■ **Work request**
Your reply should consist solely of the lines from the start of the material below through the line containing "let i := N.land (N.shiftr val shift) 63 in", reproduced exactly.

[Supplied data — start]

(** * cdnjs tools: the Workers KV write path

    A shallow embedding of
    - [cmd/kv]: the three-level index (root / package / version documents),
      the sorted-list maintenance and the bulk writer [encodeAndWriteKVBulk];
    - [kv/aggregate.go]: [UpdateAggregatedMetadata] and its two helpers;
    together with the properties that the design document states about them.

    Go values are modelled as follows.  [[]byte] is [list byte], [string] is
    [string], [int64] is [Z] with the wrap-around of two's complement written
    out in [Int64], a pointer that may be nil is an [option], and a Go result
    pair [(v, err)] is a pair whose second component is an [option error].
    Calls that leave the process (Cloudflare API, file system) are nodes of a
    program tree [Prog]; a [Handler] plays the outside world and [run] records
    every request that was issued, so that "no write was attempted" is a
    statement about the recorded log. *)

From stdpp Require Import base list strings sorting.
From Stdlib Require Import ZArith Lia.
From Stdlib.Strings Require Import Ascii Byte.
From Equations Require Import Equations.

Local Open Scope Z_scope.

(** ** Machine integers *)

Module Int64.
Definition min_int : Z := - 2 ^ 63.
Definition max_int : Z := 2 ^ 63 - 1.

(** Reduction of a mathematical integer to its [int64] representative. *)
Definition wrap (z : Z) : Z := (z + 2 ^ 63) mod 2 ^ 64 - 2 ^ 63.

(** Go's [+] on [int64]. *)
Definition add (a b : Z) : Z := wrap (a + b).
End Int64.

(** ** [encoding/base64]: the standard alphabet with padding *)

Module base64.
Definition encodeStd : string :=
  "ABCDEFGHIJKLMNOPQRSTUVWXYZabcdefghijklmnopqrstuvwxyz0123456789+/".

Definition padChar : ascii := "="%char.

(** The character of a 6-bit group. *)
Definition sextet (val : N) (shift : N) : ascii :=
  let i := N.land (N.shiftr val shift) 63 in
  match String.get (N.to_nat i) encodeStd with
  | Some c => c
  | None => padChar
  end.

Definition group (a b c : N) : N :=
  N.lor (N.lor (N.shiftl a 16) (N.shiftl b 8)) c.

(** [StdEncoding.EncodeToString]: three input bytes give four characters,
    a final group of one or two bytes is padded with [=]. *)
Fixpoint EncodeToString (src : list byte) : string :=
  match src with
  | [] => EmptyString
  | [a] =>
      let val := group (Byte.to_N a) 0 0 in
      String (sextet val 18) (String (sextet val 12)
        (String padChar (String padChar EmptyString)))
  | [a; b] =>
      let val := group (Byte.to_N a) (Byte.to_N b) 0 in
      String (sextet val 18) (String (sextet val 12)
        (String (sextet val 6) (String padChar EmptyString)))
  | a :: b :: c :: rest =>
      let val := group (Byte.to_N a) (Byte.to_N b) (Byte.to_N c) in
      String (sextet val 18) (String (sextet val 12)
        (String (sextet val 6) (String (sextet val 0) (EncodeToString rest))))
  end.

(** [EncodedLen] of the padded encoding. *)
Definition EncodedLen (n : nat) : nat := ((n + 2) / 3 * 4)%nat.
End base64.

(** ** Errors and panics *)

(** Go's [error] interface, by dynamic type: the [kv] package's
    [KeyNotFoundError], and every other error (network, authentication,
    [fmt.Errorf]) carrying its message. *)
Inductive error : Type :=
| KeyNotFoundError (key : string)
| errorString (msg : string).

Global Instance error_eq_dec : EqDecision error.
Proof. solve_decision. Defined.

(** ** The Cloudflare client types the code uses *)

Module cloudflare.
Record WorkersKVPair : Type := {
  Key : string;
  Value : string;
  Base64 : bool
}.

Record Response : Type := {
  Success : bool;
  Errors : list string
}.

Global Instance WorkersKVPair_eq_dec : EqDecision WorkersKVPair.
Proof. solve_decision. Defined.
End cloudflare.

[Supplied data — finish]

■ **Task solution**
(** * cdnjs tools: the Workers KV write path

    A shallow embedding of
    - [cmd/kv]: the three-level index (root / package / version documents),
      the sorted-list maintenance and the bulk writer [encodeAndWriteKVBulk];
    - [kv/aggregate.go]: [UpdateAggregatedMetadata] and its two helpers;
    together with the properties that the design document states about them.

    Go values are modelled as follows.  [[]byte] is [list byte], [string] is
    [string], [int64] is [Z] with the wrap-around of two's complement written
    out in [Int64], a pointer that may be nil is an [option], and a Go result
    pair [(v, err)] is a pair whose second component is an [option error].
    Calls that leave the process (Cloudflare API, file system) are nodes of a
    program tree [Prog]; a [Handler] plays the outside world and [run] records
    every request that was issued, so that "no write was attempted" is a
    statement about the recorded log. *)

From stdpp Require Import base list strings sorting.
From Stdlib Require Import ZArith Lia.
From Stdlib.Strings Require Import Ascii Byte.
From Equations Require Import Equations.

Local Open Scope Z_scope.

(** ** Machine integers *)

Module Int64.
Definition min_int : Z := - 2 ^ 63.
Definition max_int : Z := 2 ^ 63 - 1.

(** Reduction of a mathematical integer to its [int64] representative. *)
Definition wrap (z : Z) : Z := (z + 2 ^ 63) mod 2 ^ 64 - 2 ^ 63.

(** Go's [+] on [int64]. *)
Definition add (a b : Z) : Z := wrap (a + b).
End Int64.

(** ** [encoding/base64]: the standard alphabet with padding *)

Module base64.
Definition encodeStd : string :=
  "ABCDEFGHIJKLMNOPQRSTUVWXYZabcdefghijklmnopqrstuvwxyz0123456789+/".

Definition padChar : ascii := "="%char.

(** The character of a 6-bit group. *)
Definition sextet (val : N) (shift : N) : ascii :=
  let i := N.land (N.shiftr val shift) 63 in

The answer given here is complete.